査定データだけならAIでも分析できます。
しかし、
「この物件なら、買主はここを気にするだろう」
「この条件なら、先にここを確認しておいた方がいい」
「この価格なら反響はあるが、この価格を超えると動きが鈍くなるだろう」
こうした判断には、やはり実際の取引経験がものを言います。
経験値が最も表れるのは「想定外」が起きたとき

不動産売却は、査定して広告を出せば終わりではありません。
買主から突然値引きを求められる。
契約直前に建物の問題が見つかる。
境界について隣地との認識が違う。
相続人の意見がまとまらない。
住宅ローンや引渡し条件で調整が必要になる。
実際の取引では、教科書通りに進まないことがいくらでもあります。
そんなときに必要なのは、
「以前、似たようなケースを経験したことがある」
という引き出しです。
AIは選択肢を示してくれます。
しかし、その物件、その売主、その買主、その場面で、
「では今回はどうするのが一番いいのか」
を判断するのは、最後は人間です。
不動産会社より「誰が担当するか」
奈良で不動産売却を考えるとき、大手か地元業者か、会社の知名度や査定価格などを比較されると思います。
もちろん、それも大切です。
ただ、もう一つ聞いてみてほしいことがあります。
「この担当者は、これまで何件くらい売買契約を経験しているのだろう?」
不動産売買は、一件経験するだけでも多くのことを学びます。
10件、100件、500件と経験すれば、それだけ「こんなことも起こる」という引き出しが増えていきます。

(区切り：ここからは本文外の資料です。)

Definition getQueueWatermarksCommon (options : OptionMap) (requested : queue_types) (watermarkType : string) : Cmd json :=
  _ ← load_queue_types;
  snapshot ← getQueueWatermarksSnapshot (default [] (ov_Strings (opt_get options "interfaces"))) requested watermarkType;
  mret (JObj (row_doc <$> snapshot)).

Definition getQueueUserWatermarks : json := JObj {["subcommands" := row_doc (row_of
  [("all", "show/queue/watermark/all"); ("unicast", "show/queue/watermark/unicast");
   ("multicast", "show/queue/watermark/multicast")])]}.
Definition getQueuePersistentWatermarks : json := JObj {["subcommands" := row_doc (row_of
  [("all", "show/queue/persistent-watermark/all"); ("unicast", "show/queue/persistent-watermark/unicast");
   ("multicast", "show/queue/persistent-watermark/multicast")])]}.

Definition getQueueUserWatermarksAll (args : CmdArgs) (options : OptionMap) : Cmd json :=
  getQueueWatermarksCommon options ALL "USER_WATERMARKS".
Definition getQueueUserWatermarksUnicast (args : CmdArgs) (options : OptionMap) : Cmd json :=
  getQueueWatermarksCommon options UNICAST "USER_WATERMARKS".
Definition getQueueUserWatermarksMulticast (args : CmdArgs) (options : OptionMap) : Cmd json :=
  getQueueWatermarksCommon options MULTICAST "USER_WATERMARKS".
Definition getQueuePersistentWatermarksAll (args : CmdArgs) (options : OptionMap) : Cmd json :=
  getQueueWatermarksCommon options ALL "PERSISTENT_WATERMARKS".
Definition getQueuePersistentWatermarksUnicast (args : CmdArgs) (options : OptionMap) : Cmd json :=
  getQueueWatermarksCommon options UNICAST "PERSISTENT_WATERMARKS".
Definition getQueuePersistentWatermarksMulticast (args : CmdArgs) (options : OptionMap) : Cmd json :=
  getQueueWatermarksCommon options MULTICAST "PERSISTENT_WATERMARKS".

(** ** Buffer pools *)

Definition loadBufferPoolNameMap : Cmd (gmap string string) :=
  r ← try (GetMapFromQueries Y [["COUNTERS_DB"; "COUNTERS_BUFFER_POOL_NAME_MAP"]]);
  match r with
  | Err _ => fail (PlainErr "Get buffer pool name map failed")
  | Ok nameMap =>
      let poolToOid := omap (λ v, match v with
                                  | JStr s => if HasPrefix s "oid:" then Some s else None
                                  | _ => None
                                  end) nameMap in
      if bool_decide (poolToOid = ∅) then fail (PlainErr "No buffer pool OIDs extracted") else mret poolToOid
  end.

Definition pool_bytes (tableName fieldName oid : string) : Cmd string :=
  r ← try (GetMapFromQueries Y [["COUNTERS_DB"; tableName; oid]]);
  mret (match r with Ok data => GetValueOrDefault data fieldName DefaultMissingCounterValue
                   | Err _ => DefaultMissingCounterValue end).

Definition collectBufferPoolWatermarks (pools : gmap string string) (tableName fieldName : string) : Cmd (gmap string row) :=
  for_each (λ result '(pool, oid),
    bytes ← pool_bytes tableName fieldName oid; mret (<[pool := {["Bytes" := bytes]}]> result)) ∅ (map_range pools).

Definition watermark_table (persistent : bool) : string :=
  if persistent then "PERSISTENT_WATERMARKS" else "USER_WATERMARKS".

Definition getBufferPoolWatermarkByType (persistent : bool) : Cmd json :=
  poolToOid ← loadBufferPoolNameMap;
  result ← collectBufferPoolWatermarks poolToOid (watermark_table persistent) "SAI_BUFFER_POOL_STAT_WATERMARK_BYTES";
  mret (JObj (row_doc <$> result)).

Definition getBufferPoolWatermark (args : CmdArgs) (options : OptionMap) : Cmd json := getBufferPoolWatermarkByType false.
Definition getBufferPoolPersistentWatermark (args : CmdArgs) (options : OptionMap) : Cmd json :=
  getBufferPoolWatermarkByType true.

Definition getHeadroomPoolWatermarkByType (persistent : bool) : Cmd json :=
  poolToOid ← loadBufferPoolNameMap;
  let filtered := filter (λ e, Contains e.1 "ingress_lossless" = true) poolToOid in
  result ← collectBufferPoolWatermarks filtered (watermark_table persistent)
             "SAI_BUFFER_POOL_STAT_XOFF_ROOM_WATERMARK_BYTES";
  mret (JObj (row_doc <$> result)).

Definition getHeadroomPoolWatermark (args : CmdArgs) (options : OptionMap) : Cmd json := getHeadroomPoolWatermarkByType false.
Definition getHeadroomPoolPersistentWatermark (args : CmdArgs) (options : OptionMap) : Cmd json :=
  getHeadroomPoolWatermarkByType true.

(** ** Port channels *)

Record teamShow := {
  cfgPC : msi; stateLag : msi; applLag : msi; stateLagMem : msi; applLagMem : msi; aliasMode : bool
}.

(** The part of a key after the first bar, if it names a port channel. *)
Definition portchannel_name (k : string) : option string :=
  let name := match SplitN2 k "|" with _ :: rest :: _ => rest | _ => k end in
  if HasPrefix name "PortChannel" then Some name else None.

Definition getPortchannelNames (t : teamShow) : list string := omap portchannel_name (map_range (cfgPC t)).*1.

Definition getPortchannelStatus (t : teamShow) (pc : string) : json :=
  let active := bool_decide (GetFieldValueString (stateLag t) pc "" "runner.active" = "true") in
  let oper := ToLower (GetFieldValueString (applLag t) pc "" "oper_status") in
  JObj {["name" := JStr "LACP"; "active" := JBool active;
         "operational_status" := JStr (if bool_decide (oper = "up") || bool_decide (oper = "down") then oper else "N/A")]}.

Definition getPortchannelMemberStatus (t : teamShow) (pc member : string) : bool * string :=
  (bool_decide (GetFieldValueString (stateLagMem t) (pc +:+ "|" +:+ member) "" "runner.aggregator.selected" = "true"),
   GetFieldValueString (applLagMem t) (pc +:+ ":" +:+ member) "" "status").

Definition unsynced (selected : bool) (status : string) : bool :=
  bool_decide (status = "") || (bool_decide (status = "enabled") && negb selected) ||
  (bool_decide (status = "disabled") && selected).

Definition member_names (t : teamShow) (pc : string) : list string :=
  sort_Strings (omap (λ k, if HasPrefix k (pc +:+ "|") then Some (TrimPrefix k (pc +:+ "|")) else None)
                  (map_range (stateLagMem t)).*1).

Definition getPortchannelMembers (t : teamShow) (pc : string) (mode : InterfaceNamingMode) : Cmd (list json) :=
  mapC (λ mem,
    let '(selected, status) := getPortchannelMemberStatus t pc mem in
    display ← (if aliasMode t then GetInterfaceNameForDisplay Y mem mode else mret mem);
    mret (JObj {["name" := JStr display; "selected" := JBool selected; "status" := JStr status;
                 "in_sync" := JBool (negb (unsynced selected status))]})) (member_names t pc).

Definition getTeamID (team : string) : string :=
  if HasPrefix team "PortChannel" && bool_decide (String.length "PortChannel" < String.length team)
  then str_drop (String.length "PortChannel") team else team.

Definition getTeamshowResult (t : teamShow) (mode : InterfaceNamingMode) : Cmd (gmap string json) :=
  for_each (λ res pc,
    members ← getPortchannelMembers t pc mode;
    mret (<[getTeamID pc := JObj {["Team Dev" := JStr pc; "Protocol" := getPortchannelStatus t pc;
                                   "Ports" := JArr members]}]> res)) ∅ (getPortchannelNames t).

Definition getInterfacePortchannel (args : CmdArgs) (options : OptionMap) : Cmd json :=
  mode ← returns (ParseInterfaceNamingMode (default "" (ov_String (opt_get options SonicCliIfaceMode))));
  cfgPC ← GetMapFromQueries Y [["CONFIG_DB"; "PORTCHANNEL"]];
  stateLag ← GetMapFromQueries Y [["STATE_DB"; "LAG_TABLE"]];
  applLag ← GetMapFromQueries Y [["APPL_DB"; "LAG_TABLE"]];
  stateLagMember ← GetMapFromQueries Y [["STATE_DB"; "LAG_MEMBER_TABLE"]];
  applLagMember ← GetMapFromQueries Y [["APPL_DB"; "LAG_MEMBER_TABLE"]];
  result ← getTeamshowResult {| cfgPC := cfgPC; stateLag := stateLag; applLag := applLag;
    stateLagMem := stateLagMember; applLagMem := applLagMember; aliasMode := bool_decide (mode = Alias) |} mode;
  mret (JObj result).
End stats.

(** * What the statistics commands show

    Drop counters are differences to the checkpoint as long as their headers
    are distinct, the caches of one command agree with each other, and the
    option that leaves out zeros leaves out nothing else. *)

Section facts.
Context {Sw : Swss} {MR : MapRange} {JCo : JsonCodec} {Fmt : GoFmt} {NS : NatSort} {JI : JsonInt}.
Notation msi := (gmap string json).

(** ** Drop counters *)

Definition header (headmap : gmap string string) (ctr : string) : string :=
  match headmap !! ctr with Some a => if bool_decide (a = "") then ctr else a | None => ctr end.

Definition growth (counts ckpt : gmap string Z) (ctr : string) : string :=
  FormatInt (to_int64 (GetOrDefault counts ctr 0%Z - GetOrDefault ckpt ctr 0%Z)).

Lemma drop_row_fold counters headmap counts ckpt state :
  drop_row counters headmap counts ckpt state =
  foldl (λ r ctr, <[header headmap ctr := growth counts ckpt ctr]> r) {["State" := state]} counters.
Proof. done. Qed.

Lemma insert_headers_lookup (h g : string → string) (r : row) l k :
  foldl (λ r x, <[h x := g x]> r) r l !! k =
  match last (filter (λ x, h x = k) l) with Some x => Some (g x) | None => r !! k end.
Proof.
  induction l as [|x l IH] using rev_ind; [done|].
  rewrite foldl_app, filter_app. simpl. destruct (decide (h x = k)) as [<-|Hne].
  - rewrite lookup_insert_eq, filter_cons_True, filter_nil by done. by rewrite last_snoc.
  - rewrite lookup_insert_ne by done. rewrite filter_cons_False, filter_nil, (right_id_L [] (++)) by done. apply IH.
Qed.

(** The row of a port has one column per counter with its growth since
    the checkpoint, wrapped to 64 bits and not clamped, and the state, provided
    that no two counters and no counter and the state have the same header;
    when two counters share an alias, the later one in the list hides the
    earlier one. *)
Theorem drop_row_columns counters headmap counts ckpt state :
  let r := drop_row counters headmap counts ckpt state in
  (∀ ctr, ctr ∈ counters →
     (∀ c, c ∈ counters → header headmap c = header headmap ctr → c = ctr) →
     r !! header headmap ctr = Some (growth counts ckpt ctr)) ∧
  ((∀ c, c ∈ counters → header headmap c ≠ "State") → r !! "State" = Some state) ∧
  (∀ l c1 c2, counters = l ++ [c1; c2] → header headmap c1 = header headmap c2 →
     r !! header headmap c1 = Some (growth counts ckpt c2)).
Proof.
  cbv zeta. rewrite drop_row_fold. split_and!.
  - intros ctr Hin Huniq. rewrite insert_headers_lookup.
    destruct (last _) as [x|] eqn:El.
    + apply last_Some_elem_of, list_elem_of_filter in El as [Hx Hxin]. by rewrite (Huniq x).
    + apply last_None in El. exfalso. assert (ctr ∈ filter (λ x, header headmap x = header headmap ctr) counters) as Hc
        by (by apply list_elem_of_filter). rewrite El in Hc. by apply elem_of_nil in Hc.
  - intros Hs. rewrite insert_headers_lookup. destruct (last _) as [x|] eqn:El; [|by rewrite lookup_singleton_eq].
    apply last_Some_elem_of, list_elem_of_filter in El as [Hx Hxin]. by destruct (Hs x).
  - intros l c1 c2 -> Hh. rewrite insert_headers_lookup. rewrite filter_app.
    rewrite filter_cons_True, filter_cons_True, filter_nil by done.
    change [c1; c2] with ([c1] ++ [c2]). rewrite app_assoc. by rewrite last_snoc.
Qed.
Definition GetUptime (params : list string) : string :=
  let uptimeCommand := foldl (λ c p, c +:+ " " +:+ p) "uptime" params in
  match GetDataFromHostCommand uptimeCommand with Some u => TrimSpace u | None => "N/A" end.

Definition getUptime (args : CmdArgs) (options : OptionMap) : Cmd json :=
  mret (row_doc {["uptime" := TrimSuffix (GetUptime ["-p"]) newline]}).

(** ** Kernel dumps *)

Definition KDUMP_CONFIG_STATUS_CMD : string := "/usr/sbin/kdump-config status".
Definition FIND_KDUMP_CMD : string := "find /var/crash -name 'kdump.*'".
Definition FIND_DMESG_CMD : string := "find /var/crash -name 'dmesg.*'".

Definition getKdumpConfigData (fieldName : string) : Cmd string :=
  r ← try (GetMapFromQueries Y [["CONFIG_DB"; "KDUMP"]]);
  mret (match r with Ok rawData => GetFieldValueString rawData "config" "Unknown" fieldName | Err _ => "Unknown" end).

Definition getKdumpOperMode : string :=
  match GetDataFromHostCommand KDUMP_CONFIG_STATUS_CMD with
  | None => "Not Ready"
  | Some output => if existsb (λ line, Contains line ": ready to kdump") (Split output newline) then "Ready" else "Not Ready"
  end.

資格を持っていることと、実際の売買を数多く経験していることも、また別の話です。
AI時代だからこそ、最後は経験値
これからAIはさらに進化するでしょう。
不動産業界でも、今まで人間が行っていた仕事の多くをAIが補助するようになると思います。
それでも、不動産売却は売主様にとって何度も経験するものではありません。
数千万円という資産を扱い、条件を交渉し、問題を整理しながら契約から引渡しまで進める仕事です。
だから私は、AIを上手に使うことと同時に、
「実際の取引をどれだけ経験してきた担当者なのか」
ということが、これまで以上に重要になると思っています。
奈良で不動産売却を検討される際には、会社名や査定価格だけではなく、
「この人に自分の不動産を任せて大丈夫か」
という視点でも担当者を見てみてください。
AIで仕事の効率は上げられても、長年の現場で積み重ねた経験まで、一瞬で手に入れることはできません。